# INSTRUCTIONS TO FOLLOW:
Filter the data below for the string "Lemma" and copy each matching line.

[Collected data entries]
'''
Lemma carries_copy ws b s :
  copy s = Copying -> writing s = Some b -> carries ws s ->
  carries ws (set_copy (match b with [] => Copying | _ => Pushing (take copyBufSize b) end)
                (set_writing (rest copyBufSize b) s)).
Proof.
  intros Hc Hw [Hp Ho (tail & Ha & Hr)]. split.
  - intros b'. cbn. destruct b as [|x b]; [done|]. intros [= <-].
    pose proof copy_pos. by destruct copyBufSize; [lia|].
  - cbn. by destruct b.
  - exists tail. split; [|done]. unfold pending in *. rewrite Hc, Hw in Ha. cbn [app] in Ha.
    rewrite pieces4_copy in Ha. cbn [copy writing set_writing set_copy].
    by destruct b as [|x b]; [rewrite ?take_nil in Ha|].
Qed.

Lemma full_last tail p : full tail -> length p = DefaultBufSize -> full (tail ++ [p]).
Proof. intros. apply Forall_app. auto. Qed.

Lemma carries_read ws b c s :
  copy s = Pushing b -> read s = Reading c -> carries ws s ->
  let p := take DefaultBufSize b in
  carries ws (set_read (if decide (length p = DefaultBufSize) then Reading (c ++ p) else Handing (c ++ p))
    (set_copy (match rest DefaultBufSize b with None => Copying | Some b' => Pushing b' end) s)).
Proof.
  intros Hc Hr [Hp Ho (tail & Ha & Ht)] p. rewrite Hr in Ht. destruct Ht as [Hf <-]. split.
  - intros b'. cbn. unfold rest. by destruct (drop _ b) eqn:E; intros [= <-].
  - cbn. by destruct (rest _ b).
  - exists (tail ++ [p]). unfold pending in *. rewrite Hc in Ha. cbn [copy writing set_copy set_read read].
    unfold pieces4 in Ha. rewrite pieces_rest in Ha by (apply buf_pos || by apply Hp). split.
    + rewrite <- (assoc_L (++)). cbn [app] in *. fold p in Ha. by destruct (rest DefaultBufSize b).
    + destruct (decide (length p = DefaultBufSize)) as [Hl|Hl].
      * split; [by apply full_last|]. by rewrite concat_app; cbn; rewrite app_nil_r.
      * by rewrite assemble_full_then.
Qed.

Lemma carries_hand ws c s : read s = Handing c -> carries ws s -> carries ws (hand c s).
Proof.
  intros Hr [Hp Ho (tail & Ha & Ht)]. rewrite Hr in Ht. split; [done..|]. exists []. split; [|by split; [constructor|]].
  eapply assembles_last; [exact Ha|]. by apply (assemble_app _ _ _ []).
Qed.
'''
# ANSWER AREA:
Lemma carries_copy ws b s :
Lemma full_last tail p : full tail -> length p = DefaultBufSize -> full (tail ++ [p]).
Lemma carries_read ws b c s :
Lemma carries_hand ws c s : read s = Handing c -> carries ws s -> carries ws (hand c s).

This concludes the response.